Every now and then when I run the test cut I wonder if I'm expecting too much of it. This morning it cut the test square and triangle but when I try to weed the box the triangle comes away with it at all three points. God I wish I knew what the problem was, I'm really lacking motivation knowing its not working like it should. 

Going to call graphtec again today and see what they say. I'm tempted to just buy a new machine, least that arrives on a next day delivery rather than mucking arround for a week buying new parts and changing settings!


----------



## Akimbo (Jul 9, 2010)

spoke to graphtec, £190 call out plus parts and labour. Spoke to an independent company, £195 call out and £55.00 an hour.

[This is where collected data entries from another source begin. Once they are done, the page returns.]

(** * Source-redshift sensitivity: cosmology engine, input validator and
      sensitivity kernel

    A shallow embedding of [src/cosmology.py], [src/validate.py] and
    [src/sensitivity.py].

    - Python floats are IEEE binary64 numbers: Rocq's primitive [float], with
      the operations of [PrimFloat] and their specification in [FloatAxioms].
    - A Python exception is a value of [exn]; a computation that may raise
      lives in the monad [result].
    - A scalar is a Python [float] or a [numpy.float64]; the two differ in
      how division by zero and overflowing powers behave, so a scalar carries
      its class ([num]).
    - What the interpreter and numpy provide and the repository does not
      define ([float.__pow__], [math.log], [numpy.linspace], [ndarray.sum],
      numpy's power) is a parameter of the development ([Section Runtime]).
      [np = None] is the module after a failed [import numpy]. *)

From Stdlib Require Import ZArith Floats List Lia Bool.
From Stdlib Require Uint63.
From stdpp Require Import gmap strings.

Luckily I can avoid the call out charge for both as they are local. 

The guy at the independent company told me it could be the part that runs the blade and its holder back and forth on the circular band (forgive me I cant think of the technical term), it should be solid, if its unstable in any way it may be what's causing issue. 

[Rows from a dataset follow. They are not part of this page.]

(** The resolver as a whole: what holds when it returns, and what
    holds when it exits. *)
Lemma wp_initWorkspaceDir workspaceArg Q E s :
  let dflt := default_dir s in
  let known := remembered s in
  let target := resolve_target workspaceArg dflt known in
  let sel := resolve_selected target dflt (dirs_at_selection s) in
  (marshal_fails (oracle s) = false → write_fails (oracle s) = false →
   ∀ s', oracle s' = oracle s →
         registry (fs s')
         = Some (Registry (RemoveDuplicatedElem (known ++ [sel]))) →
         WorkspaceDir (layout s') = sel →
         (mkdir_fails (oracle s) !! dflt = None → sel ∈ dirs (fs s')) →
         Q () s') →
  (∀ s', oracle s' = oracle s →
         (marshal_fails (oracle s) = true ∨ write_fails (oracle s) = true →
          registry (fs s') = registry (fs s)) →
         (mkdir_fails (oracle s) ≠ ∅ ∨ marshal_fails (oracle s) = true
          ∨ write_fails (oracle s) = true) →
         (mkdir_fails (oracle s) = ∅ →
          last (trace s')
          = Some (LogErrorf "write workspace conf [%s] failed: %s"
                    [workspaceConf (oracle s)])) →
         E ExitCodeInitWorkspaceErr s') →
  wp (initWorkspaceDir workspaceArg) Q E s.
Proof.
  intros dflt known target sel HQ HE. unfold initWorkspaceDir.
  rewrite wp_bind. apply wp_ensureUserHomeConfDir.
  2:{ intros s' Hf Hm. apply HE; [apply Hf| |by left|done]. intros _. apply Hf. }
  intros s1 Hf1 Hl1 Hd1.
  rewrite wp_bind. unfold wp at 1. rewrite defaultWorkspaceDir_eq.
  rewrite (default_dir_frame s s1 Hf1). fold dflt.
  rewrite wp_bind. apply wp_selectWorkspaceDir.
  2:{ intros s' Hf Hm. pose proof (frame_trans _ _ _ Hf1 Hf) as Hf'.
      destruct Hf1 as (Ho1 & _). rewrite Ho1 in Hm.
      apply HE; [apply Hf'| |by left|done]. intros _. apply Hf'. }
  rewrite (remembered_after_ensure s s1 Hf1 Hd1), Hd1.
  fold known target sel.
  intros s2 Hf2 Hw2 Hsub2 Hin2.
  pose proof (frame_trans _ _ _ Hf1 Hf2) as Hf12.
  destruct Hf1 as (Ho1 & _). destruct Hf12 as (Ho2 & Hr2 & _).
  rewrite wp_bind. apply wp_persistWorkspacePaths; rewrite Ho2.
  2:{ intros Hbad s' (Ho' & Hr' & _) Hlast.
      apply HE; [congruence| |tauto|by intros _]. intros _. congruence. }
  intros Hm Hw s3 Ho3 Hr3 Hl3 Hd3.
  apply wp_deriveLayout.
  - intros s4 Ho4 Hr4 Hw4 Hin4. apply HQ; [done|done|congruence|congruence| |].
    + rewrite Hw4, Hl3. done.
    + intros Hmk. rewrite Hl3, Hw2, Hd3 in Hin4. apply Hin4, Hin2.
      by rewrite Ho1.
  - intros s4 Ho4 Hr4 Hmk. apply HE; [congruence| | |].
    + intros [Hbad|Hbad]; congruence.
    + left. congruence.
    + intros H0. exfalso. apply Hmk. congruence.
Qed.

I'm going to check it out when I get back to my machine, but has anyone ever had this problem? Would it be something I (or more likely my partner who's an engineer) would be able to fix? Or is this a new part job? Is it best going direct to graphtec or trying this other company who specialises in repairs of cutters?


----------



## fedoraoriginali (Aug 30, 2010)

Akimbo said:


> spoke to graphtec, £190 call out plus parts and labour. Spoke to an independent company, £195 call out and £55.00 an hour. Luckily I can avoid the call out charge for both as they are local.
> 
> The guy at the independent company told me it could be the part that runs the blade and its holder back and forth on the circular band (forgive me I cant think of the technical term), it should be solid, if its unstable in any way it may be what's causing issue.
> 
> I'm going to check it out when I get back to my machine, but has anyone ever had this problem? Would it be something I (or more likely my partner who's an engineer) would be able to fix? Or is this a new part job? Is it best going direct to graphtec or trying this other company who specialises in repairs of cutters?


Did you finally solve your problem and if so, what was the solution? Thanks!


----------



## Frankie j (Sep 20, 2015)

I agree with Jwininger, the cutting strip was the problem for me. I did a simple test, just placed the vinyl at the other end of the cutter & Voila! No missing cuts! Also, you can take your weeder & lightly drag it across the cutting strip & see if it catches the tool, if so, you've solve the problem, or at lease narrowed it down.


----------